REQUIRED WORK –
Using the listing below, print exactly everything from the line with "pkey_size := pkey_size h;" down to the line with "Definition cft_offs_size (h", both included, and nothing more.

GIVEN RECORDS –
(** ** Properties *)

(** What a builder accepts is written and read back: with tag names that are text, at
    most 65,535 tags and sizes whose sum fits 40 bits, the manifest built has the
    entries and, cut or extended to the number of entries, the masks of the builder,
    and its bytes parse to it. *)
Theorem size_builder_roundtrip b rest :
  1 <= b_version b < 256 -> 1 <= b_ekey_size b <= 16 -> Z.of_nat (length (b_tags b)) < 2 ^ 16 -> Z.of_nat (length (b_entries b)) < 2 ^ 32 ->
  Forall (fun e => Z.of_nat (length (key e)) = b_ekey_size b /\ u32 (esize e)) (b_entries b) -> Forall tag_ok (b_tags b) ->
  in_u 40 (sum_sizes (b_entries b)) ->
  exists m, builder_build b = Ok m /\ entries m = b_entries b /\ parse (build m ++ rest) = Ok m /\
    Forall2 (fun t t0 => Install.name t = Install.name t0 /\ Install.tag_type t = Install.tag_type t0 /\
       forall i, (i < length (entries m))%nat -> Install.has_file t i = Install.has_file t0 i) (tags m) (b_tags b).
Proof.
  intros Hv He Ht Hn Hes Hts Hsum. unfold builder_build. rewrite !(proj2 (Z.eqb_neq _ _)), (proj2 (Z.ltb_ge _ _)) by lia. cbn [orb].
  unfold wrap32. rewrite !wrap_small by (unfold in_u; lia). set (m := Build_SizeManifest _ _ _).
  assert (validate m = Ok tt) as Hval.
  { unfold validate, validate_header, m. cbn [header tags entries version ekey_size num_files num_tags total_size].
    rewrite (proj2 (Z.eqb_neq (b_version b) 0)), (proj2 (Z.eqb_neq (b_ekey_size b) 0)), (proj2 (Z.ltb_ge 16 _)) by lia. cbn [orb mbind result_bind]. rewrite length_map, !Z.eqb_refl. cbn [negb].
    apply validate_entries_Ok. eapply Forall_impl; [exact Hes|]. by intros e [? _]. }
  rewrite Hval. cbn [mbind result_bind]. exists m. split_and!; [done..| |].
  - apply size_parse_build. unfold size_manifest_ok, m. cbn [header tags entries num_files num_tags]. rewrite length_map.
    split_and!; [|by apply Forall_map|done..|apply Forall_map, Forall_true; intros; apply length_resize].
    unfold size_header_ok. cbn [version ekey_size num_files num_tags total_size]. unfold in_u in *. lia.
  - unfold m. cbn [tags entries]. apply Forall2_fmap_l, Forall_Forall2_diag, Forall_true. intros t. split_and!; [done..|]. intros i Hi.
    unfold Install.has_file. cbn [Install.with_mask Install.bit_mask]. apply mask_has_cut. by apply mask_size_spec.
Qed.

(** A sum of sizes above 40 bits is accepted and cut when it is written: what is read
    back does not pass its own validation. *)
Definition large_builder : SizeManifestBuilder :=
  {| b_version := 1; b_ekey_size := 9; b_tags := []; b_entries := replicate 257 {| key := zeros 9; esize := 2 ^ 32 - 1 |} |}.

Theorem size_total_truncated :
  (m ← builder_build large_builder; m' ← parse (build m); validate m') = Err (TotalSizeMismatch (257 * (2 ^ 32 - 1) - 2 ^ 40) (257 * (2 ^ 32 - 1))).
Proof. vm_compute. reflexivity. Qed.

(** A tag name that is not UTF-8 is read as the empty name. *)
Theorem size_tag_name_lost :
  (m ← parse ([68; 83; 1; 9; 0; 0; 0; 0; 0; 1; 0; 0; 0; 0; 0] ++ [255; 0; 0; 1]); Ok (map Install.name (tags m))) = Ok [[]].
Proof. vm_compute. reflexivity. Qed.
Lemma plan_loop h p cs ies : plan_inv h (filter (fun ie => selected h p cs ie.2) ies) (fold_left (plan_add h p cs) ies plan_new).
Proof.
  induction ies as [|ie ies IH] using rev_ind; [constructor; [reflexivity..|]; intros c; cbn; by rewrite lookup_empty|].
  rewrite fold_left_app, filter_app. cbn [fold_left]. rewrite plan_add_selected, filter_cons, filter_nil. case_decide as Es; [|by rewrite app_nil_r].
  destruct IH as [I1 I2 I3 I4]. set (sel := filter _ ies) in *. cbn zeta. constructor; cbn [plan_entries plan_total_size plan_essential_size category_breakdown].
  - by rewrite I1, map_app.
  - rewrite I2, wrap64_add, fmap_app, sum_sizes_app. cbn. by rewrite Z.add_0_r.
  - rewrite <- essential_blocks, I3, fmap_app, filter_app. cbn [fmap list_fmap]. rewrite filter_cons, filter_nil. destruct (is_essential h ie.2) eqn:Ee.
    + rewrite decide_True by done. rewrite wrap64_add, sum_sizes_app. cbn. by rewrite Z.add_0_r.
    + rewrite decide_False by done. by rewrite app_nil_r.
  - intros c. unfold in_category. rewrite fmap_app, filter_app. fold (in_category h c sel.*2). cbn [fmap list_fmap]. rewrite filter_cons, filter_nil, lookup_insert.
    fold (priority_category h ie.2). case_decide as Ec.
    + subst c. rewrite bool_decide_eq_false_2 by (by destruct (in_category h _ _)). rewrite I4, length_app, sum_sizes_app. cbn [length]. case_bool_decide as E0; cbn.
      * rewrite E0. cbn. by rewrite Z.add_0_r.
      * rewrite wrap64_add. cbn. by rewrite Z.add_0_r.
    + by rewrite app_nil_r, I4.
Qed.

Lemma filter_imap_snd (P : DownloadFileEntry -> Prop) `{!forall e, Decision (P e)} (es : list DownloadFileEntry) :
  (filter (fun ie => P ie.2) (imap pair es)).*2 = filter P es.
Proof.
  induction es as [|e es IH] using rev_ind; [done|]. rewrite imap_app, !filter_app, fmap_app, IH. f_equal. cbn [imap].
  rewrite !filter_cons, !filter_nil. cbn [snd]. by case_decide.
Qed.

Lemma sum_sizes_filter (P : DownloadFileEntry -> Prop) `{!forall e, Decision (P e)} es :
  Forall (fun e => 0 <= file_size e) es -> 0 <= sum_sizes (filter P es) <= sum_sizes es.
Proof.
  unfold sum_sizes. induction 1 as [|e es He Hes IH]; [cbn; lia|]. rewrite filter_cons. case_decide; cbn in *; lia.
Qed.

Lemma imap_pair_keys h (P : nat * DownloadFileEntry -> Prop) `{!forall ie, Decision (P ie)} (es : list DownloadFileEntry) :
  NoDup (map (fun x => (x.2, x.1.1)) (map (fun ie => (ie.1, priority_category h ie.2, effective_priority h ie.2)) (filter P (imap pair es)))).
Proof.
  rewrite map_map. cbn. apply (NoDup_fmap_1 snd). rewrite <- list_fmap_compose. change (NoDup ((filter P (imap pair es)).*1)).
  eapply sublist_NoDup; [|apply fmap_sublist, sublist_filter]. induction es as [|e es IH] using rev_ind; [constructor|].
  rewrite imap_app, fmap_app. cbn. rewrite Nat.add_0_r. apply NoDup_snoc; [done|]. intros ([i x] & Ei & Hin)%list_elem_of_fmap.
  apply elem_of_lookup_imap in Hin as (j & y & [= E _] & Hj%lookup_lt_Some). cbn in *. lia.
Qed.
(** The header with other tables; [update_table_info] and the assignments of [build]. *)
Definition with_tables (h : TvfsHeader) (po ps vo vs co cs depth : Z) (eo es : option Z) : TvfsHeader :=
  {| magic := magic h; format_version := format_version h; header_size := header_size h; ekey_size := ekey_size h; pkey_size := pkey_size h;
     flags := flags h; path_table_offset := po; path_table_size := ps; vfs_table_offset := vo; vfs_table_size := vs; cft_table_offset := co;
     cft_table_size := cs; max_depth := depth; est_table_offset := eo; est_table_size := es |}.

Definition update_table_info (h : TvfsHeader) (po ps vo vs co cs depth : Z) : TvfsHeader :=
  with_tables h po ps vo vs co cs depth (est_table_offset h) (est_table_size h).

Definition with_cft_size (h : TvfsHeader) (n : Z) : TvfsHeader :=
  with_tables h (path_table_offset h) (path_table_size h) (vfs_table_offset h) (vfs_table_size h) (cft_table_offset h) n (max_depth h)
    (est_table_offset h) (est_table_size h).

Definition offset_field_size (size : Z) : Z :=
  if 0xFFFFFF <? size then 4 else if 0xFFFF <? size then 3 else if 0xFF <? size then 2 else 1.

Definition cft_offs_size (h : TvfsHeader) : Z := offset_field_size (cft_table_size h).
Definition est_offs_size (h : TvfsHeader) : Z := offset_field_size (default 0 (est_table_size h)).

Definition cft_entry_size (h : TvfsHeader) : Z :=
  ekey_size h + 4 + (if includes_content_keys h then pkey_size h else 0) + (if has_encoding_spec h then est_offs_size h else 0) +
  (if has_patch_support h then cft_offs_size h else 0).

Definition read_header (input : bytes) : tresult (TvfsHeader * bytes) :=
  '(magic, i) ← read BinRw 4 input;
  if negb (bool_decide (magic = [84; 86; 70; 83])) then Err BinRw
  else
    '(format_version, i) ← read_be BinRw 1 i;
    '(header_size, i) ← read_be BinRw 1 i;
    '(ekey_size, i) ← read_be BinRw 1 i;
    '(pkey_size, i) ← read_be BinRw 1 i;
    '(flags, i) ← read_be BinRw 4 i;
    '(po, i) ← read_be BinRw 4 i;
    '(ps, i) ← read_be BinRw 4 i;
    '(vo, i) ← read_be BinRw 4 i;
    '(vs, i) ← read_be BinRw 4 i;
    '(co, i) ← read_be BinRw 4 i;
    '(cs, i) ← read_be BinRw 4 i;
    '(depth, i) ← read_be BinRw 2 i;
    let header eo es :=
      {| magic := magic; format_version := format_version; header_size := header_size; ekey_size := ekey_size; pkey_size := pkey_size; flags := flags;
         path_table_offset := po; path_table_size := ps; vfs_table_offset := vo; vfs_table_size := vs; cft_table_offset := co; cft_table_size := cs;
         max_depth := depth; est_table_offset := eo; est_table_size := es |} in
    if has_flag flags TVFS_FLAG_ENCODING_SPEC then
      '(eo, i) ← read_be BinRw 4 i;
      '(es, i) ← read_be BinRw 4 i;
      Ok (header (Some eo) (Some es), i)
    else Ok (header None None, i).

(** An optional field that is absent writes nothing. *)
Definition write_opt (o : option Z) : bytes := match o with Some v => to_be_bytes 4 v | None => [] end.

Definition write_header (h : TvfsHeader) : bytes :=
  magic h ++ to_be_bytes 1 (format_version h) ++ to_be_bytes 1 (header_size h) ++ to_be_bytes 1 (ekey_size h) ++ to_be_bytes 1 (pkey_size h) ++
  to_be_bytes 4 (flags h) ++ to_be_bytes 4 (path_table_offset h) ++ to_be_bytes 4 (path_table_size h) ++ to_be_bytes 4 (vfs_table_offset h) ++
  to_be_bytes 4 (vfs_table_size h) ++ to_be_bytes 4 (cft_table_offset h) ++ to_be_bytes 4 (cft_table_size h) ++ to_be_bytes 2 (max_depth h) ++
  (if has_flag (flags h) TVFS_FLAG_ENCODING_SPEC then write_opt (est_table_offset h) ++ write_opt (est_table_size h) else []).

(** ** Integers of one to four bytes *)

Definition read_be_uint (b : bytes) : Z := fold_left (fun val x => Z.lor (wrap32 (Z.shiftl val 8)) x) b 0.

Definition write_be_uint (val width : Z) : bytes := drop (4 - Z.to_nat width) (to_be_bytes 4 val).

(** ** Path table *)

#[warnings="-register-all"] Inductive PathTreeNode : Type := Node (name : bytes) (children : list PathTreeNode) (vfs_offset : option Z).

Definition node_name (n : PathTreeNode) : bytes := let 'Node name _ _ := n in name.
Definition node_children (n : PathTreeNode) : list PathTreeNode := let 'Node _ children _ := n in children.
Definition node_offset (n : PathTreeNode) : option Z := let 'Node _ _ o := n in o.

Record PathFileEntry := { path : bytes; vfs_offset : Z }.

Record PathTable := { path_data : bytes; files : list PathFileEntry; root : PathTreeNode }.

Definition TVFS_FOLDER_NODE : Z := 0x80000000.
Definition TVFS_FOLDER_SIZE_MASK : Z := 0x7FFFFFFF.
Definition NODE_VALUE_MARKER : Z := 0xFF.
Definition PATH_SEPARATOR : Z := 0x00.

(** The fragments of a name, up to the marker; every fragment takes at least a byte. *)
Fixpoint parse_name (fuel : nat) (pos : nat) (l : bytes) (parts : list bytes) : outcome (tresult (nat * bytes * list bytes)) :=
  match fuel with
  | O => Panic
  | S fuel =>
      match l with
      | [] => Ret (Err (PathTableTruncated pos))
      | b :: l' =>
          if b =? NODE_VALUE_MARKER then Ret (Ok (pos, l, parts))
          else
            let name_len := Z.to_nat b in
            if (length l' <? name_len)%nat then Ret (Err (PathTableTruncated (pos + 1)))
            else
              let parts := parts ++ [take name_len l'] in
              let rest := drop name_len l' in
              let pos := (pos + 1 + name_len)%nat in
              match rest with
              | [] => Ret (Err (PathTableTruncated pos))
              | c :: rest' =>
                  if c =? NODE_VALUE_MARKER then Ret (Ok (pos, rest, parts))
                  else if c =? PATH_SEPARATOR then
                    if match rest' with d :: _ => d =? NODE_VALUE_MARKER | [] => false end then Ret (Ok ((pos + 1)%nat, rest', parts))
                    else parse_name fuel (pos + 1) rest' parts
                  else parse_name fuel pos rest parts
              end
      end
  end.

Definition build_name_from_parts (parts : list bytes) : bytes := from_utf8_lossy (concat parts).

(** [format!("{}/{}", ...)] with its two special cases. *)
Definition join_path (current_path name : bytes) : bytes :=
  if (length current_path =? 0)%nat then name
  else if (length name =? 0)%nat then current_path
  else current_path ++ [47] ++ name.

(** What is left of a slice after a leading separator. *)
Definition skip_separator (pos : nat) (l : bytes) : nat * bytes :=
  match l with
  | b :: l' => if b =? PATH_SEPARATOR then ((pos + 1)%nat, l') else (pos, l)
  | [] => (pos, l)
  end.

(** The name and the node value of one entry. *)
Definition parse_entry (fuel pos : nat) (l : bytes) : outcome (tresult (nat * bytes * bytes * Z)) :=
  let '(pos, l) := skip_separator pos l in
  '(pos, l, parts) ←? parse_name fuel pos l [];
  match l with
  | b :: l =>
      if negb (b =? NODE_VALUE_MARKER) then Ret (Err (InvalidPathNode pos "expected 0xFF node value marker"))
      else if (length l <? 4)%nat then Ret (Err (PathTableTruncated (pos + 1)))
      else Ret (Ok ((pos + 5)%nat, drop 4 l, build_name_from_parts parts, from_be_bytes (take 4 l)))
  | [] => Ret (Err (InvalidPathNode pos "expected 0xFF node value marker"))
  end.

(** The files and the children of a directory, in the order they are found. *)
Fixpoint parse_directory (fuel pos : nat) (l current_path : bytes) : outcome (tresult (list PathFileEntry * list PathTreeNode)) :=
  match fuel with
  | O => Panic
  | S fuel =>
      if (length l =? 0)%nat then Ret (Ok ([], []))
      else
        '(pos, l, name, node_value) ←? parse_entry (length l) pos l;
        let full_path := join_path current_path name in
        if has_flag node_value TVFS_FOLDER_NODE then
          let folder_data_len := Z.to_nat (Z.land node_value TVFS_FOLDER_SIZE_MASK) in
          if (folder_data_len <? 4)%nat then Ret (Err (InvalidPathNode (pos - 4) "folder data length too small"))
          else
            let children_len := (folder_data_len - 4)%nat in
            if (length l <? children_len)%nat then Ret (Err (PathTableTruncated pos))
            else
              '(fs, children) ←? parse_directory fuel pos (take children_len l) full_path;
              '(fs', siblings) ←? parse_directory fuel (pos + children_len) (drop children_len l) current_path;
              Ret (Ok (fs ++ fs', Node name children None :: siblings))
        else
          '(fs', siblings) ←? parse_directory fuel pos l current_path;
          Ret (Ok ({| path := full_path; vfs_offset := node_value |} :: fs', Node name [] (Some node_value) :: siblings))
  end.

RESULT –
  {| magic := magic h; format_version := format_version h; header_size := header_size h; ekey_size := ekey_size h; pkey_size := pkey_size h;
     flags := flags h; path_table_offset := po; path_table_size := ps; vfs_table_offset := vo; vfs_table_size := vs; cft_table_offset := co;
     cft_table_size := cs; max_depth := depth; est_table_offset := eo; est_table_size := es |}.

Definition update_table_info (h : TvfsHeader) (po ps vo vs co cs depth : Z) : TvfsHeader :=
  with_tables h po ps vo vs co cs depth (est_table_offset h) (est_table_size h).

Definition with_cft_size (h : TvfsHeader) (n : Z) : TvfsHeader :=
  with_tables h (path_table_offset h) (path_table_size h) (vfs_table_offset h) (vfs_table_size h) (cft_table_offset h) n (max_depth h)
    (est_table_offset h) (est_table_size h).

Definition offset_field_size (size : Z) : Z :=
  if 0xFFFFFF <? size then 4 else if 0xFFFF <? size then 3 else if 0xFF <? size then 2 else 1.

Definition cft_offs_size (h : TvfsHeader) : Z := offset_field_size (cft_table_size h).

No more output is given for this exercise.